For the first 18 years of my life, I had a regular Sunday appointment with the Catholic Church. For three of those years, I was an altar boy. Sure, part of the reason was that my parents were devout Catholics, and therefore not going to Church was never an option. But for the most part I enjoyed going to Church. During my college years, as happens with many adolescents, I steadily began to separate from the church. Not only was it difficult to make it to a 9am mass after a typical Saturday night, but there was also a growing sense that my personal beliefs on topics like abortion and homosexuality didn't jibe with the church, and never would. Of course, learning about the history of the Catholic Church didn't help. College has a way of shaking people out traditional beliefs.
After college my attendance was sporadic, and I struggled with the notion that I was always going to be what the traditionalists refer to as a cafeteria Catholic, picking the teachings I could get on board with and tossing aside those with which I disagreed. Still, I got married in the Church, and my daughter was baptized in the Church. And I will fully acknowledge that had more to do with making my mother happy than in a belief that those rituals needed the blessing of a priest.
The real break for me came in 2002, when the Boston Archdiocese scandal broke. I was living in Boston at the time, and working in the media. The revelations of that scandal were horrifying, not just the acts themselves, but the behavior of the institution that hid those acts from the public. It was the behavior of an institution that seemed both broken and rotten to its core. After my mother died in 2003, I stopped going to church altogether. In fact, my mother's funeral might have been the last time I set foot in a church. I could no longer support the institution that had played a key role in my upbringing.
I have no faith to speak of these days. I've tried other denominations, but it never seems right. We Catholics are brought up on a certain kind of ritual, and all other rituals seem false and strange. I remember attending a protestant church in Colorado once and thinking, why are all these people so happy? Where's the sin and the guilt? Where's the bloodied Christ suffering for our sins? Where's the incense? What the hell kind of church is this?

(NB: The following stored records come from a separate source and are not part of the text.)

(* ===== verification/GrantLifecycle.v ===== *)
(** * GrantLifecycle: what the grant endpoints guarantee together

    One live grant per contract slot, and a grant is closed only by readings of
    the running service that agreed over the confirmation window: invariants of
    every endpoint of [ApiGrants]. *)

From S2P Require Import Prelude Vocabulary Contracts Db Api ApiRuns ApiGrants.

Inductive GrantCall :=
| CreateGrant (c : caller) (body : GrantCreate)
| UpdateGrant (c : caller) (id : string) (u : GrantUpdate)
| EscalateGrantCall (c : caller) (id : string) (e : Escalation)
| ObserveGrant (c : caller) (error id : string) (o : Observation).

Definition serve_grant (now : Z) (call : GrantCall) : M Database unit :=
  match call with
  | CreateGrant c b => create_grant now c b;; mret tt
  | UpdateGrant c i u => update_grant now c i u;; mret tt
  | EscalateGrantCall c i e => escalate_grant now c i e;; mret tt
  | ObserveGrant c e i o => record_observation now c e i o;; mret tt
  end.

Definition serve_grants (calls : list (Z * GrantCall)) (db : Database) : Database :=
  foldl (λ db c, (serve_grant c.1 c.2 db).2) db calls.

(** What a closed grant's row proves: enough readings found the slot empty, over
    the whole window, and the row names the last one and why it was revoked. *)
Definition evidence (g : Grant) : Prop :=
  is_revoked g = true →
  ∃ since revoked, g.(g_slot_clear_since) = Some since ∧ g.(g_revoked_at) = Some revoked ∧
    REVOKE_CONFIRMATION_WINDOW ≤ revoked - since ∧
    REVOKE_CONFIRMATION_READINGS ≤ g.(g_slot_clear_readings) ∧
    is_Some g.(g_observation_id) ∧ is_Some g.(g_revoke_reason).

Definition same_slot (g h : Grant) : Prop :=
  g.(g_project_id) = h.(g_project_id) ∧ g.(g_env_key) = h.(g_env_key).

Record grants_ok (db : Database) : Prop := {
  go_keyed : ∀ id g, db.(grants) !! id = Some g → g.(g_id) = id;
  go_slot : ∀ i j g h, db.(grants) !! i = Some g → db.(grants) !! j = Some h →
    same_slot g h → is_revoked g = false → is_revoked h = false → i = j;
  go_evidence : ∀ id g, db.(grants) !! id = Some g → evidence g;
}.

Lemma grants_ok_same db db' : db'.(grants) = db.(grants) → grants_ok db → grants_ok db'.
Proof. intros Heq [Hk Hs He]. split; rewrite Heq; done. Qed.

Lemma slot_holders_empty p k db id g :
  slot_holders p k db = [] → db.(grants) !! id = Some g →
  g.(g_project_id) = p → g.(g_env_key) = k → is_revoked g = true.
Proof.
  intros Hno Hg Hp Hk. destruct (is_revoked g) eqn:Hr; [done|].
  assert (g ∈ slot_holders p k db) as Hin.
  { apply list_elem_of_filter. split; [done|]. apply list_elem_of_fmap.
    exists (id, g). split; [done|]. by apply elem_of_map_to_list. }
  rewrite Hno in Hin. by apply elem_of_nil in Hin.
Qed.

I know that it's that kind of attitude that got the Church where it is today, this belief that it is the one and only true faith and impervious to criticism. But I miss it. I miss the ritual and the structure it gave to my Sunday mornings. And that's why Pope Francis has me thinking about returning. Though he can't fundamentally alter the teachings of the Church, he can perhaps make us cafeteria Catholics feel more welcome by acknowledging that there can be differences of opinion on certain issues. I can accept a happier, lighter, more loving Church. Just don't take away the incense.